I have taken on tasks that require I maintain a certain focus and engender confidence within others to accomplish what I set out to do. The quiet conversations with myself about how unfortunate and inconsequential I am are becoming pretty absurd at this point but I've a strong habit of them. It is my hope to alter my perception of myself and line it up more accurately with who I actually am with the strength that I've acquired. That is my hope anyway...brave is not an adjective I have ever used in describing myself seriously. I prefer relating to the common deserter in heroic tales and to melt comfortably into cynicism and the safety of self deprecating humor in the critical throws of commitment. However, now I find myself pledged to do work that shoves me well outside my comfort zone and into a realm of needing to be secure enough with myself and my subject matter to instill confidence and to encourage an intimate conversation with strangers about their mortality.
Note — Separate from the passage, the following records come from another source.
Lemma upd_proc_twice i f g s : upd_proc i f (upd_proc i g s) = upd_proc i (f ∘ g) s.
Proof.
  unfold upd_proc. simpl.
  assert (H : alter f i (alter g i (k_procs s)) = alter (f ∘ g) i (k_procs s)).
  { apply list_eq. intros j. rewrite !list_lookup_alter. case_decide; [|done].
    rewrite decide_True by done. by destruct (k_procs s !! i). }
  rewrite H. by destruct s.
Qed.

(** Only what [f] does to process [i] matters. *)
Lemma upd_proc_get_ext i f g s : f (get_proc i s) = g (get_proc i s) -> upd_proc i f s = upd_proc i g s.
Proof.
  intros H. unfold upd_proc. f_equal. apply list_eq. intros j. rewrite !list_lookup_alter.
  case_decide as Hij; [subst j|done]. unfold get_proc in H. rewrite list_lookup_total_alt in H.
  destruct (k_procs s !! i); [|done]. cbn in H |- *. by f_equal.
Qed.

Lemma upd_proc_id i f s : f (get_proc i s) = get_proc i s -> upd_proc i f s = s.
Proof.
  intros H. rewrite (upd_proc_get_ext i f id s H). unfold upd_proc.
  assert (Hid : alter id i (k_procs s) = k_procs s).
  { apply list_eq. intros j. rewrite list_lookup_alter. case_decide; [subst j|done]. by destruct (k_procs s !! i). }
  rewrite Hid. by destruct s.
Qed.
Lemma alter_id {A} (f : A -> A) (i : nat) (l : list A) :
  (forall x, l !! i = Some x -> f x = x) -> alter f i l = l.
Proof.
  intros H. apply list_eq. intros j. rewrite list_lookup_alter.
  destruct (decide (i = j)) as [<-|]; [|done]. destruct (l !! i) eqn:Hi; cbn; [|done]. by rewrite H.
Qed.

(** One turn of the loop of [wakeup]. *)
Lemma wakeup_turn ch p s env :
  (k_cur s = Some p \/ LProc p ∉ k_held s) -> (p < length (k_procs s))%nat ->
  (me ← myproc;
   when (negb (bool_decide (me = Some p))) (
     acquire (LProc p);;
     pr ← proc_of p;
     when (bool_decide (p_state pr = SLEEPING) && bool_decide (p_chan pr = ch))
       (proc_upd p (set_p_state RUNNABLE));;
     release (LProc p))) (mkWorld s env)
  = Ok tt (mkWorld (upd_proc p (wakes (k_cur s) ch p) s) env).
Proof.
  intros Hl Hp. rewrite (run_bind _ _ _ (k_cur s) (mkWorld s env)) by done.
  assert (Hget : forall h x, k_procs s !! p = Some x -> get_proc p (set_k_held h s) = x).
  { intros h x Hx. unfold get_proc. cbn. by rewrite list_lookup_total_alt, Hx. }
  destruct (lookup_lt_is_Some_2 _ _ Hp) as [x Hx].
  assert (Hskip : wakes (k_cur s) ch p x = x -> upd_proc p (wakes (k_cur s) ch p) s = s).
  { intros Hw. unfold upd_proc. rewrite alter_id; [by destruct s|]. congruence. }
  destruct (decide (k_cur s = Some p)) as [Hc|Hc].
  { rewrite bool_decide_eq_true_2 by done. cbn [negb when]. rewrite Hskip; [done|].
    unfold wakes. by rewrite bool_decide_eq_false_2 by (by intros []). }
  destruct Hl as [?|Hl]; [done|]. rewrite bool_decide_eq_false_2 by done. cbn [negb when].
  rewrite (run_bind _ _ _ tt _ (acquire_run (LProc p) (mkWorld s env) Hl)). cbn [w_ks w_env].
  rewrite (run_bind _ _ _ x (mkWorld (set_k_held (LProc p :: k_held s) s) env))
    by (unfold proc_of, kgets, gets; cbn [w_ks]; by rewrite (Hget _ x)).
  destruct (bool_decide (p_state x = SLEEPING) && bool_decide (p_chan x = ch)) eqn:Hw; cbn [when].
  - rewrite (run_bind _ _ _ tt (mkWorld (upd_proc p (set_p_state RUNNABLE) (set_k_held (LProc p :: k_held s) s)) env)) by done.
    rewrite (release_run _ (k_held s)) by done. f_equal. f_equal. cbn [w_ks].
    assert (He : alter (wakes (k_cur s) ch p) p (k_procs s) = alter (set_p_state RUNNABLE) p (k_procs s)).
    { apply list_eq. intros i. rewrite !list_lookup_alter. destruct (decide (p = i)) as [<-|]; [|done].
      rewrite Hx. cbn. unfold wakes. rewrite (bool_decide_eq_true_2 (k_cur s <> Some p)) by done.
      cbn [andb]. by rewrite Hw. }
    unfold upd_proc. rewrite He. kst_eq.
  - rewrite (run_bind _ _ _ tt (mkWorld (set_k_held (LProc p :: k_held s) s) env)) by done.
    rewrite (release_run _ (k_held s)) by done. cbn [w_ks w_env]. rewrite Hskip.
    + do 2 f_equal. by destruct s.
    + unfold wakes. rewrite (bool_decide_eq_true_2 (k_cur s <> Some p)) by done. cbn [andb]. by rewrite Hw.
Qed.

Lemma upd_proc_procs p f l s : upd_proc p f (set_k_procs l s) = set_k_procs (alter f p l) s.
Proof. kst_eq. Qed.

Lemma wakeup_run ch s env :
  length (k_procs s) = NPROC -> (forall p, LProc p ∈ k_held s -> k_cur s = Some p) ->
  wakeup_ptr ch (mkWorld s env)
  = Ok tt (mkWorld (set_k_procs (imap (wakes (k_cur s) ch) (k_procs s)) s) env).
Proof.
  intros Hlen Hheld. apply run_wp. unfold wakeup_ptr.
  apply (wpx_for_each _ _ _ _ (fun dn w => w =
    mkWorld (set_k_procs (woken (k_cur s) ch (length dn) (k_procs s)) s) env)).
  - cbn. rewrite woken_0. by destruct s.
  - intros dn p rest w Hseq ->. unfold proc_slots in Hseq.
    assert (Hx : seq 0 NPROC !! length dn = Some p) by (rewrite Hseq; by apply list_lookup_middle).
    apply lookup_seq in Hx as [-> Hp]. cbn [Nat.add].
    eapply wp_of_run.
    + apply wakeup_turn; cbn.
      * destruct (decide (k_cur s = Some (length dn))); [by left|right]. intros Hin. by apply Hheld in Hin.
      * unfold woken. rewrite length_imap. lia.
    + rewrite upd_proc_procs, length_app. cbn [length]. rewrite Nat.add_1_r, woken_S. done.
  - intros w ->. split; [done|]. unfold proc_slots. rewrite length_seq, <- Hlen. by rewrite woken_all.
Qed.

(** ** What sleep does *)

(** The rest of the system acts until process [p] can run: the state then, and what is
    still to come; [None] when that never happens. *)
Fixpoint until_runnable (p : nat) (env : list (kst -> kst)) (s : kst) : option (kst * list (kst -> kst)) :=
  match env with
  | [] => None
  | e :: env =>
      if decide (p_state (get_proc p (e s)) = RUNNABLE) then Some (e s, env)
      else until_runnable p env (e s)
  end.

Definition run_all (env : list (kst -> kst)) (s : kst) : kst := foldl (fun s e => e s) s env.

(** The process is on the CPU again. *)
Definition resumed (p : nat) (s : kst) : kst :=
  set_k_held [LProc p] (set_k_cur (Some p) (upd_proc p (set_p_state RUNNING) s)).

Lemma resume_until p env s :
  resume p env s =
  match until_runnable p env s with
  | Some (s', rest) => Ok tt (mkWorld (resumed p s') rest)
  | None => Blocked (mkWorld (run_all env s) [])
  end.
Proof.
  revert s. induction env as [|e env IH]; intros s; [done|]. cbn.
  destruct (decide (p_state (get_proc p (e s)) = RUNNABLE)); [done|]. by rewrite IH.
Qed.

(** What the others see of a sleeping process, and what it finds when it wakes up. *)
Definition asleep (p : nat) (ch : chan) (s : kst) : kst :=
  set_k_held [] (set_k_cur None
    (upd_proc p (fun x => set_p_state SLEEPING (set_p_chan (Some ch) x)) s)).
Definition awoken (p : nat) (lk : lockid) (intr : bool) (s : kst) : kst :=
  set_k_held [lk] (set_k_cur (Some p) (set_k_intr intr
    (upd_proc p (fun x => set_p_chan None (set_p_state RUNNING x)) s))).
"Seriously? How did I get HERE? I obviously didn't think this thing through very well before I took it on. What happened to my resting on my laurels in my old age? I have a hefty set of laurels going completely to waste!"
This is the kind of dialogue I have to wade through every morning over coffee when I write in my journal. It is like having a toothache or some sort of chronic pain or tinnitus - or all three. It is disastrous thinking that I've no more time for but it sits there on the throne glaring at me as omnipresent gravity itself and yammering on as persistent as machinery hammering out iron nails for my breakfast. I'm not kidding. Every morning. Fortune would be my being in a bad marriage and I'd at least have something to push against. As it is, I have a habit... a very verbose addiction to cowardice made up of shadows and smoke.
My experience with ending addictions, whether they be thought processes or physical obsessions has given me the understanding that I really need to know the nature of the beast before I can face it down. I think I have a pretty good grasp at this point of what making myself small and insignificant allowed me in my life. It was a protection; a camouflage, if you will, from making the big mistakes (which I made anyway, by the way) but mostly it provided a way for my not having to take responsibility for them. It is not enough to say, " Oh no no. I'm not going to be that way anymore!" There has to be something of equal weight to replace the pressure that is regulating the need to guzzle from the little bottle labeled "drink me" allowing my release from culpability.
There needs to be something to keep the alarms and catastrophic fears from being triggered and running away with the situation. In my case currently it is the burden of disappointment and going back on a promise...the promise being bringing the best of myself forward. Giving in is a failure I do not have the strength to endure. The thought of it is weight enough to quiet much of my inner chatter but there is still the journey to contend with; moving and growing with the work; making the occasional mistake. The actual center shifting to something more akin to self respect rather than a flurry of fecklessness and doubt is required. Without a place within me for my experiences to nurture and grow, I witness their constant exposure to erosion by my incessant degradation and abasement. At some point, I need access to my personal Mercy Seat so whatever reclines there in my way currently must move. It has to be replaced with what should be there in the first place...perhaps faith in myself and my journey? I don't know.
It is my hope this year that I can find and keep a little courage so I can do the work I set out to do and lay the nagging bits to rest with respect and appreciation for a job well done but, now, very over. We shall see, as the earth makes another go at the sun, what is revealed.